Ajoutons la crise climatique qui suscite l’inquiétude et parfois la révolte des jeunes générations, la crise sanitaire dont nous sortons, la crise migratoire à laquelle nous nous efforçons de remédier par des solutions humaines, le retour de l’inflation avec un niveau toujours élevé de chômage : autant de motifs d’incertitude, autant de risques de déstabilisation

Dans ce contexte, il importe d’engager une réflexion de fond sur le fonctionnement et l’avenir de nos démocraties, nécessairement affectées par ces chocs. 

Par ses contre-pouvoirs, son organisation fondée sur le débat contradictoire et la raison, la démocratie constitue en elle-même un mécanisme de stabilité qui nous aide à surmonter les crises. Mais il est arrivé dans l’Histoire que des démocraties succombent à l’instabilité, et c’est un drame que nous ne voulons plus voir à l’avenir. 

La démocratie est-elle en crise aujourd’hui, ou est-ce le monde en crise qui déstabilise la démocratie ? Et de quelle démocratie parle-t-on ? Nos 46 pays, sur des principes analogues, ont bâti 46 constitutions différentes, traduisant la diversité de nos traditions politiques et de nos tempéraments nationaux.

Car la démocratie n’est pas une abstraction ni un concept de droit constitutionnel. Elle vit, à travers nos peuples, à travers les demandes et les espoirs de nos trois cents millions de concitoyens qui veulent prendre part au débat comme à la décision, qui souhaitent s’exprimer et être entendus, qui ont soif de débat et de réformes démocratiques.

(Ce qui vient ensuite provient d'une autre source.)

(** * Surveillance decode and conflict detection engine

    A shallow embedding of the ASTERIX decoder ([AsterixDecoder.ts]), the
    radar track store ([RadarDataProcessor.ts]), the resolution-suggestion
    collaborator ([OpenAIService.ts]) and the conflict detector
    ([ConflictDetectionService.ts]), together with the properties of the
    specification that concern them.

    Conventions of the embedding.
    - JavaScript [number]s that hold byte values, offsets, field identifiers
      and epoch milliseconds are integers ([Z]); numbers that hold
      coordinates, distances, speeds and durations in seconds are real
      numbers ([R]): the arithmetic is the exact one, IEEE rounding, NaN and
      the infinities are outside the model ([Infinity] as the initial
      minimum is an absent value).
    - A [Buffer] is a list of bytes; a read outside the buffer raises
      [RangeError], as Node does.
    - A JavaScript [Map] is an insertion-ordered association list.
    - Every reading of the wall clock ([Date.now()], [new Date()]) and of
      [Math.random()] is an explicit argument or is drawn from an oracle
      indexed by the number of readings made so far.
    - Exceptions are values of a result type; the logger is the list of the
      entries written to it. *)

From Stdlib Require Import ZArith List String Ascii Bool Lia QArith.
From Stdlib Require Import Strings.Byte.
From Stdlib Require Import Reals Lra.
From Stdlib Require OctalString HexString DecimalString.
Import ListNotations.

Set Implicit Arguments.

(** ** JavaScript [Map]: insertion-ordered association lists *)

Module JsMap.
Section WithKey.
Variable K V : Type.
Variable eq_dec : forall a b : K, {a = b} + {a <> b}.

Definition t := list (K * V).

Definition empty : t := [].

Fixpoint get (k : K) (m : t) : option V :=
  match m with
  | [] => None
  | (k', v) :: m' => if eq_dec k k' then Some v else get k m'
  end.

Definition has (k : K) (m : t) : bool :=
  match get k m with Some _ => true | None => false end.

(** [set] overwrites the value in place when the key exists (the entry
    keeps its position) and appends a new entry otherwise. *)
Fixpoint set (k : K) (v : V) (m : t) : t :=
  match m with
  | [] => [(k, v)]
  | (k', v') :: m' =>
      if eq_dec k k' then (k', v) :: m' else (k', v') :: set k v m'
  end.

Fixpoint delete (k : K) (m : t) : t :=
  match m with
  | [] => []
  | (k', v') :: m' =>
      if eq_dec k k' then delete k m' else (k', v') :: delete k m'
  end.

Definition keys (m : t) : list K := map fst m.
Definition values (m : t) : list V := map snd m.
Definition size (m : t) : Z := Z.of_nat (List.length m).

(** Keys of a map are pairwise distinct. *)
Definition wf (m : t) : Prop := NoDup (keys m).
End WithKey.
End JsMap.

(** Decimal rendering of an integer, as in a template string. *)
Definition decimal (z : Z) : string :=
  DecimalString.NilZero.string_of_int (Z.to_int z).

(** ** ASTERIX decoder *)

Module Asterix.

Local Open Scope string_scope.
Local Open Scope list_scope.
Local Open Scope Z_scope.

Definition Buffer := list byte.

Definition buf_length (b : Buffer) : Z := Z.of_nat (List.length b).

Definition byteZ (b : byte) : Z := Z.of_N (Byte.to_N b).
Lemma allocate_keeps_two (a : AllocatorAction) (v : Values) :
  2 ≤ length (variants_or_empty v) →
  2 ≤ length (variants_or_empty (final_values (allocate a v))) ∧
  same_but_parameters v (final_values (allocate a v)).
Proof.
  intros Hlen. destruct a as [|index|]; simpl.
  - split; [|apply same_but_parameters_with].
    change (variants_or_empty (final_values (addVariant v)))
      with (variants_or_empty v ++ [newVariant (variants_or_empty v)]).
    rewrite length_app. lia.
  - destruct (decide (length (variants_or_empty v) ≤ 2)) as [Hle|Hgt].
    + rewrite (removeVariant_rejected v index Hle).
      split; [exact Hlen | apply same_but_parameters_refl].
    + rewrite (removeVariant_run v index) by lia.
      split; [|apply same_but_parameters_with].
      unfold final_values. simpl fst. simpl snd. rewrite variants_with_parameters.
      destruct (filter_indexed_cases index (variants_or_empty v)) as [[_ ->] | [Hin ->]];
        [lia|].
      rewrite length_delete by (apply lookup_lt_is_Some; lia). lia.
  - assert (Hne : variants_or_empty v ≠ [])
      by (intros H; rewrite H in Hlen; simpl in Hlen; lia).
    rewrite (distributeVariantsEqually_run v Hne).
    split; [|apply same_but_parameters_with].
    unfold final_values. simpl fst. simpl snd.
    by rewrite variants_with_parameters, length_distributed.
Qed.

(** X18: whatever sequence of addVariant, removeVariant (with any index) and
    distributeVariantsEqually runs on a form with at least two variants, the
    form has at least two variants afterwards, and mode, selected flag,
    validation error, name, description and key are as before. *)
Theorem allocate_all_keeps_two (actions : list AllocatorAction) (v : Values) :
  2 ≤ length (variants_or_empty v) →
  2 ≤ length (variants_or_empty (allocate_all actions v)) ∧
  same_but_parameters v (allocate_all actions v).
Proof.
  revert v. induction actions as [|a actions IH]; intros v Hlen.
  - split; [exact Hlen | apply same_but_parameters_refl].
  - destruct (allocate_keeps_two a v Hlen) as [Hlen' Hsame].
    destruct (IH _ Hlen') as [Hlen'' Hsame'].
    split; [exact Hlen''|]. by apply same_but_parameters_trans with (final_values (allocate a v)).
Qed.

Lemma allocate_all_keeps_two_witness :
  2 ≤ length (variants_or_empty
                (allocate_all [RemoveVariant 0; AddVariant; RemoveVariant 5; RemoveVariant 1;
                               RemoveVariant 0; DistributeVariantsEqually]
                   initial_values)).
Proof.
  destruct (allocate_all_keeps_two
              [RemoveVariant 0; AddVariant; RemoveVariant 5; RemoveVariant 1;
               RemoveVariant 0; DistributeVariantsEqually] initial_values) as [H _].
  - vm_compute. lia.
  - exact H.
Defined.

Lemma last_delete {A : Type} (l : list A) (i : nat) :
  i < length l - 1 → last (delete i l) = last l.
Proof.
  intros Hi. rewrite !last_lookup.
  rewrite length_delete by (apply lookup_lt_is_Some; lia).
  rewrite list_lookup_delete_ge by lia. f_equal. lia.
Qed.

(** X19: keys of variants do not stay unique: when the last of at least
    three variants has the key "variant-N" for the length N (as after
    addVariant), removing an earlier variant and adding one gives two variants
    with that key. *)
Theorem addVariant_duplicate_key (v : Values) (index : nat) :
  let variants := variants_or_empty v in
  3 ≤ length variants →
  index < length variants - 1 →
  variant_key <$> last variants
  = Some ("variant-" +:+ pretty (N.of_nat (length variants))) →
  ¬ NoDup (variant_key <$>
             variants_or_empty
               (final_values (addVariant (final_values (removeVariant (Z.of_nat index) v))))).
Proof.
  intros variants Hlen Hidx Hlast.
  rewrite (removeVariant_run v (Z.of_nat index)) by (fold variants; lia).
  unfold final_values at 2. simpl fst. simpl snd.
  rewrite <- (Nat.add_0_l index), filter_indexed_delete. fold variants.
  set (rest := delete index variants).
  change (variants_or_empty (final_values (addVariant
            (with_parameters v {| feature_flag_variants := Some rest |}))))
    with (rest ++ [newVariant rest]).
  assert (Hrest : length rest = length variants - 1).
  { subst rest. apply length_delete, lookup_lt_is_Some. lia. }
  rewrite fmap_app. intros Hdup. apply NoDup_app in Hdup as (_ & Hdisj & _).
  apply (Hdisj (variant_key (newVariant rest))); [|apply list_elem_of_singleton; reflexivity].
  assert (Hl : last rest = last variants) by (by apply last_delete).
  rewrite <- Hl in Hlast. destruct (last rest) as [x|] eqn:Hx; [|discriminate].
  simpl in Hlast. injection Hlast as Hkey.
  apply list_elem_of_fmap. exists x. split.
  - unfold newVariant. cbn [variant_key]. rewrite Hkey, Hrest. do 3 f_equal. lia.
  - apply last_Some in Hx as [l' ->]. apply elem_of_app. right. by left.
Qed.

Lemma addVariant_duplicate_key_witness :
  ¬ NoDup (variant_key <$>
             variants_or_empty
               (final_values
                  (addVariant
                     (final_values
                        (removeVariant 0 (final_values (addVariant initial_values))))))).
Proof.
  apply (addVariant_duplicate_key (final_values (addVariant initial_values)) 0).
  - vm_compute. lia.
  - vm_compute. lia.
  - reflexivity.
Defined.

(** X20: through handleRemoveVariant of the variants list, with a minimum
    of at least 2 as the experiment form sets it, removeVariant is never
    rejected: no error is raised, and at the minimum or below nothing
    changes.  With the component's default minimum of 1, removing from two
    variants does raise the error of removeVariant. *)
Theorem handleRemoveVariant_guard (minVariants : nat) (index : Z) (v : Values) :
  (2 ≤ minVariants →
     effects (handleRemoveVariant minVariants index v) = [] ∧
     (length (variants_or_empty v) ≤ minVariants →
        handleRemoveVariant minVariants index v = (tt, v, []))) ∧
  (minVariants < 2 → length (variants_or_empty v) = 2 →
     handleRemoveVariant minVariants index v
     = (tt, v, [ToastError "Experiments must have at least 2 variants"])).
Proof.
  unfold handleRemoveVariant, mbind, listener_bind, values. split.
  - intros Hmin.
    destruct (Nat.ltb_spec minVariants (length (variants_or_empty v))) as [Hlt|Hge].
    + rewrite (removeVariant_run v index) by lia. split; [reflexivity | lia].
    + split; [reflexivity | done].
  - intros Hmin Hlen.
    destruct (Nat.ltb_spec minVariants (length (variants_or_empty v))) as [Hlt|Hge]; [|lia].
    rewrite (removeVariant_rejected v index) by lia. reflexivity.
Qed.

Lemma handleRemoveVariant_guard_witness :
  handleRemoveVariant 2 0 initial_values = (tt, initial_values, []) ∧
  handleRemoveVariant 1 0 initial_values
  = (tt, initial_values, [ToastError "Experiments must have at least 2 variants"]).
Proof.
  destruct (handleRemoveVariant_guard 2 0 initial_values) as [H2 _].
  destruct (handleRemoveVariant_guard 1 0 initial_values) as [_ H1].
  split.
  - destruct H2 as [_ H2]; [lia|]. apply H2. vm_compute. lia.
  - apply H1; [lia | reflexivity].
Defined.

(** X21: the index that handleAddVariant hands on for focusing is the index
    of the variant that addVariant has just appended. *)
Theorem handleAddVariant_index (v : Values) :
  let r := handleAddVariant v in
  returned_by r = length (variants_or_empty v) ∧
  variants_or_empty (values_after r) !! returned_by r
  = Some (newVariant (variants_or_empty v)) ∧
  length (variants_or_empty (values_after r)) = S (returned_by r).
Proof.
  intros r.
  assert (Hrun : r = (length (variants_or_empty v),
                      with_parameters v
                        {| feature_flag_variants := Some
                             (variants_or_empty v ++ [newVariant (variants_or_empty v)]) |},
                      [])) by reflexivity.
  rewrite Hrun. unfold returned_by, values_after. simpl fst. simpl snd.
  rewrite variants_with_parameters.
  split; [reflexivity|]. split.
  - rewrite lookup_app_r by lia. by rewrite Nat.sub_diag.
  - rewrite length_app. simpl. lia.
Qed.

(** ** Trimming *)

Lemma trimStart_idempotent (s : string) : JS.trimStart (JS.trimStart s) = JS.trimStart s.
Proof.
  induction s as [|c r IH]; [done|].
  simpl. destruct (JS.is_white_space c) eqn:Hc; [exact IH|].
  simpl. by rewrite Hc.
Qed.

Lemma trimEnd_cons (c : ascii) (r : string) :
  JS.trimEnd (String c r) =
  match JS.trimEnd r with
  | EmptyString => if JS.is_white_space c then EmptyString else String c EmptyString
  | String c' r' => String c (String c' r')
  end.
Proof. reflexivity. Qed.

Lemma trimEnd_idempotent (s : string) : JS.trimEnd (JS.trimEnd s) = JS.trimEnd s.
Proof.
  induction s as [|c r IH]; [done|].
  rewrite trimEnd_cons. destruct (JS.trimEnd r) as [|c' r'] eqn:Hr.
  - destruct (JS.is_white_space c) eqn:Hc; [done|]. simpl. by rewrite Hc.
  - rewrite trimEnd_cons, IH. reflexivity.
Qed.

Lemma trimStart_trimEnd (s : string) :
  JS.trimStart s = s → JS.trimStart (JS.trimEnd s) = JS.trimEnd s.
Proof.
  destruct s as [|c r]; [done|].
  simpl. destruct (JS.is_white_space c) eqn:Hc.
  - intros H. apply (f_equal String.length) in H.
    assert (Hlen : ∀ t, String.length (JS.trimStart t) ≤ String.length t).
    { intros t. induction t as [|x t IH]; simpl; [lia|].
      destruct (JS.is_white_space x); simpl; lia. }
    pose proof (Hlen r). simpl in H. lia.
  - intros _. destruct (JS.trimEnd r); simpl; by rewrite Hc.
Qed.

Lemma trim_idempotent (s : string) : JS.trim (JS.trim s) = JS.trim s.
Proof.
  unfold JS.trim.
  rewrite (trimStart_trimEnd (JS.trimStart s)) by apply trimStart_idempotent.
  apply trimEnd_idempotent.
Qed.

(** ** Requests in flight, in general *)

Lemma advance_validate (key : string) (s : Session) :
  (JS.trim key = "" ∧
   advance key (validateFeatureFlagKey key) s
   = {| validationError := None;
        featureFlagValidation := None;
        in_flight := in_flight s;
        debounce_timer := debounce_timer s |})
  ∨ (JS.trim key ≠ "" ∧
     ∃ k, validateFeatureFlagKey key = Await key k ∧
          in_flight (advance key (validateFeatureFlagKey key) s) = in_flight s ++ [(key, k)] ∧
          validationError (advance key (validateFeatureFlagKey key) s) = validationError s ∧
          debounce_timer (advance key (validateFeatureFlagKey key) s) = debounce_timer s).
Proof.
  destruct (JS.truthy (JS.trim key)) eqn:Hkey.
  - right. split; [by apply truthy_true|].
    unfold validateFeatureFlagKey. rewrite Hkey. simpl. eexists. by repeat split.
  - left. unfold validateFeatureFlagKey. rewrite Hkey. simpl.
    split; [|done]. destruct (JS.trim key); [done | discriminate].
Qed.

Lemma step_issued (s : Session) (e : Event) :
  issued_by_validator s → issued_by_validator (step s e).
Proof.
  unfold issued_by_validator. intros Hs.
  assert (Hvalidate : ∀ key s0, in_flight s0 = in_flight s →
            Forall (fun request =>
                      JS.trim (fst request) ≠ "" ∧
                      validateFeatureFlagKey (fst request)
                      = Await (fst request) (snd request))
                   (in_flight (advance key (validateFeatureFlagKey key) s0))).
  { intros key s0 Hs0.
    destruct (advance_validate key s0) as [(_ & ->) | (Hkey & k & Hk & -> & _)];
      simpl; rewrite Hs0; [done|].
    apply Forall_app. split; [done|]. by apply Forall_singleton. }
  destruct e as [key | key | | n response].
  - by apply Hvalidate.
  - done.
  - simpl. destruct (debounce_timer s ≫= updateFeatureFlagKey) as [key|]; [|done].
    by apply Hvalidate.
  - destruct (in_flight s !! n) as [[key k]|] eqn:Hn; [|by (simpl; rewrite Hn)].
    pose proof (Forall_lookup_1 _ _ _ _ Hs Hn) as [Hkey Hk]. simpl in Hkey, Hk.
    rewrite (response_settles s n key k response Hkey Hn Hk).
    simpl. apply (Forall_delete _ _ _ Hs).
Qed.

Lemma run_events_issued (events : list Event) (s : Session) :
  issued_by_validator s → issued_by_validator (run_events s events).
Proof.
  revert s. induction events as [|e events IH]; intros s Hs; [done|].
  apply IH. by apply step_issued.
Qed.

(** X22: whatever events came before, the arrival of the response to a
    request in flight, be its key still the current one or not, takes that
    one request out of flight, stores the value returned for its key (not
    available when the response holds the key, available when it holds none,
    null when the lookup failed) as the loader's value, and leaves null as
    the error. *)
Theorem any_response_decides (events : list Event) (n : nat) (key : string)
    (k : ApiResponse → Async (option Validation)) (response : ApiResponse) :
  let s := run_events initial_session events in
  in_flight s !! n = Some (key, k) →
  step s (ResponseArrives n response)
  = {| validationError := None;
       featureFlagValidation := validation_of key response;
       in_flight := delete n (in_flight s);
       debounce_timer := debounce_timer s |}.
Proof.
  intros s Hn.
  assert (Hs : issued_by_validator s) by (apply run_events_issued; constructor).
  pose proof (Forall_lookup_1 _ _ _ _ Hs Hn) as [Hkey Hk]. simpl in Hkey, Hk.
  by apply (response_settles s n key k).
Qed.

C’est là un premier point, plutôt encourageant : les Européens ne demandent pas moins de démocratie ni moins de liberté, mais des formes renouvelées et modernisées de consultation, plus conformes à leur temps et à leurs questionnements. Sauf à laisser le populisme capter à son profit cette impatience démocratique, il est possible de renforcer le pacte démocratique en renouant avec nos concitoyens un nouveau pacte de confiance.

La confiance : tout est là ! C’est la grande question, qui recouvre une série de défis à relever.

Nous tous, parlementaires d’Europe, quand nous allons sur le terrain, nous sommes interpellés par des citoyens qui veulent savoir à qui et pourquoi ils délèguent cette précieuse parcelle de souveraineté qu’ils détiennent. 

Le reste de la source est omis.